===== Exercise inputs

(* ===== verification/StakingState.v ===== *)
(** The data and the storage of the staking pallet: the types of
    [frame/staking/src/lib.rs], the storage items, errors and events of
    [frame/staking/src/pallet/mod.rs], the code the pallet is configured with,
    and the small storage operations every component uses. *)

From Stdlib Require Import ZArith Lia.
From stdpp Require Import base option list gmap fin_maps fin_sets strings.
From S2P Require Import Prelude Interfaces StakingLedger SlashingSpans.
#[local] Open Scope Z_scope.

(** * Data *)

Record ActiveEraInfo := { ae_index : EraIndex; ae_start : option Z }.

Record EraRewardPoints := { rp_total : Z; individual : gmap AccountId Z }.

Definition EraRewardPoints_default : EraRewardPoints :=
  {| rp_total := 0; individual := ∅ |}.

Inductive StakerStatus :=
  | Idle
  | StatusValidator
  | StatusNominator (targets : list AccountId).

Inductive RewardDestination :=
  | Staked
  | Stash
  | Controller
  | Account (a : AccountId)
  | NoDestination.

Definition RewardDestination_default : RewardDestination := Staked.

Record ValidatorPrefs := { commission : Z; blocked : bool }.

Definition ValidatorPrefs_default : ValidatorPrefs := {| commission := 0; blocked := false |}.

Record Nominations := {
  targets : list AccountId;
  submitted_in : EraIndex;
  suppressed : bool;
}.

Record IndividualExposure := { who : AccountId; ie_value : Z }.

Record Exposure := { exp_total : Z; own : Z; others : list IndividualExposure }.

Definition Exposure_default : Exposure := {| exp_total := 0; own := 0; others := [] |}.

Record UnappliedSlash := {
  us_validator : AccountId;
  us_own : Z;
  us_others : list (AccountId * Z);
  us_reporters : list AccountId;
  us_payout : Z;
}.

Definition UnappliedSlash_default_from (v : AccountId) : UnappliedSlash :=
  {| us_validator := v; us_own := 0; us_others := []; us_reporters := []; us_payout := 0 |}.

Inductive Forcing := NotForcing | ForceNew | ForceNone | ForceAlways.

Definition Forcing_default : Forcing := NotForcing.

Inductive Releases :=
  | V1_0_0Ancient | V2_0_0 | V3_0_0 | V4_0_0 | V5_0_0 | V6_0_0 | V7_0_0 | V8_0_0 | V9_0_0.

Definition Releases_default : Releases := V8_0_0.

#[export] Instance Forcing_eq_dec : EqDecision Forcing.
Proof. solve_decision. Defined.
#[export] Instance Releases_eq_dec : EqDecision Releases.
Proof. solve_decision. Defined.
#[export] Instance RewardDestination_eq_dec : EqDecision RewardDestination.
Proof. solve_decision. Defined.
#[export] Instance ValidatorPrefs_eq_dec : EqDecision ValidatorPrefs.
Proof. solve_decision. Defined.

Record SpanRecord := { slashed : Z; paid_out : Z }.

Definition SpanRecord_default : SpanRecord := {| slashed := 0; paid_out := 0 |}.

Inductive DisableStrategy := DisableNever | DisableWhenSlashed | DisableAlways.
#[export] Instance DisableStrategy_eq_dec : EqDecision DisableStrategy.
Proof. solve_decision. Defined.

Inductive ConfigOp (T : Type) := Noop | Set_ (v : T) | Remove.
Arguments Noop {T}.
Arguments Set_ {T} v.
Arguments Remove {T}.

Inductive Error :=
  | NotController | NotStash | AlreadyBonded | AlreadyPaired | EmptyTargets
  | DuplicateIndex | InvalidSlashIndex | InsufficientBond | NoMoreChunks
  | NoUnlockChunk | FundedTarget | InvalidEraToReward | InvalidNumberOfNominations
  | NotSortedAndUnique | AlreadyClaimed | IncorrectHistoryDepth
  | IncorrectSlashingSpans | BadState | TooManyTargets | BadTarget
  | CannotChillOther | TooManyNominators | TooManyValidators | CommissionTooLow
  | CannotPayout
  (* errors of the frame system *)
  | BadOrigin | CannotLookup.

==========

**Your objective**
Restate the entries above word for word, beginning with their first line and ending with the line holding "commission : Z;"; omit everything else.

**Response to this task**
(* ===== verification/StakingState.v ===== *)
(** The data and the storage of the staking pallet: the types of
    [frame/staking/src/lib.rs], the storage items, errors and events of
    [frame/staking/src/pallet/mod.rs], the code the pallet is configured with,
    and the small storage operations every component uses. *)

From Stdlib Require Import ZArith Lia.
From stdpp Require Import base option list gmap fin_maps fin_sets strings.
From S2P Require Import Prelude Interfaces StakingLedger SlashingSpans.
#[local] Open Scope Z_scope.

(** * Data *)

Record ActiveEraInfo := { ae_index : EraIndex; ae_start : option Z }.

Record EraRewardPoints := { rp_total : Z; individual : gmap AccountId Z }.

Definition EraRewardPoints_default : EraRewardPoints :=
  {| rp_total := 0; individual := ∅ |}.

Inductive StakerStatus :=
  | Idle
  | StatusValidator
  | StatusNominator (targets : list AccountId).

Inductive RewardDestination :=
  | Staked
  | Stash
  | Controller
  | Account (a : AccountId)
  | NoDestination.

Definition RewardDestination_default : RewardDestination := Staked.

Record ValidatorPrefs := { commission : Z; blocked : bool }.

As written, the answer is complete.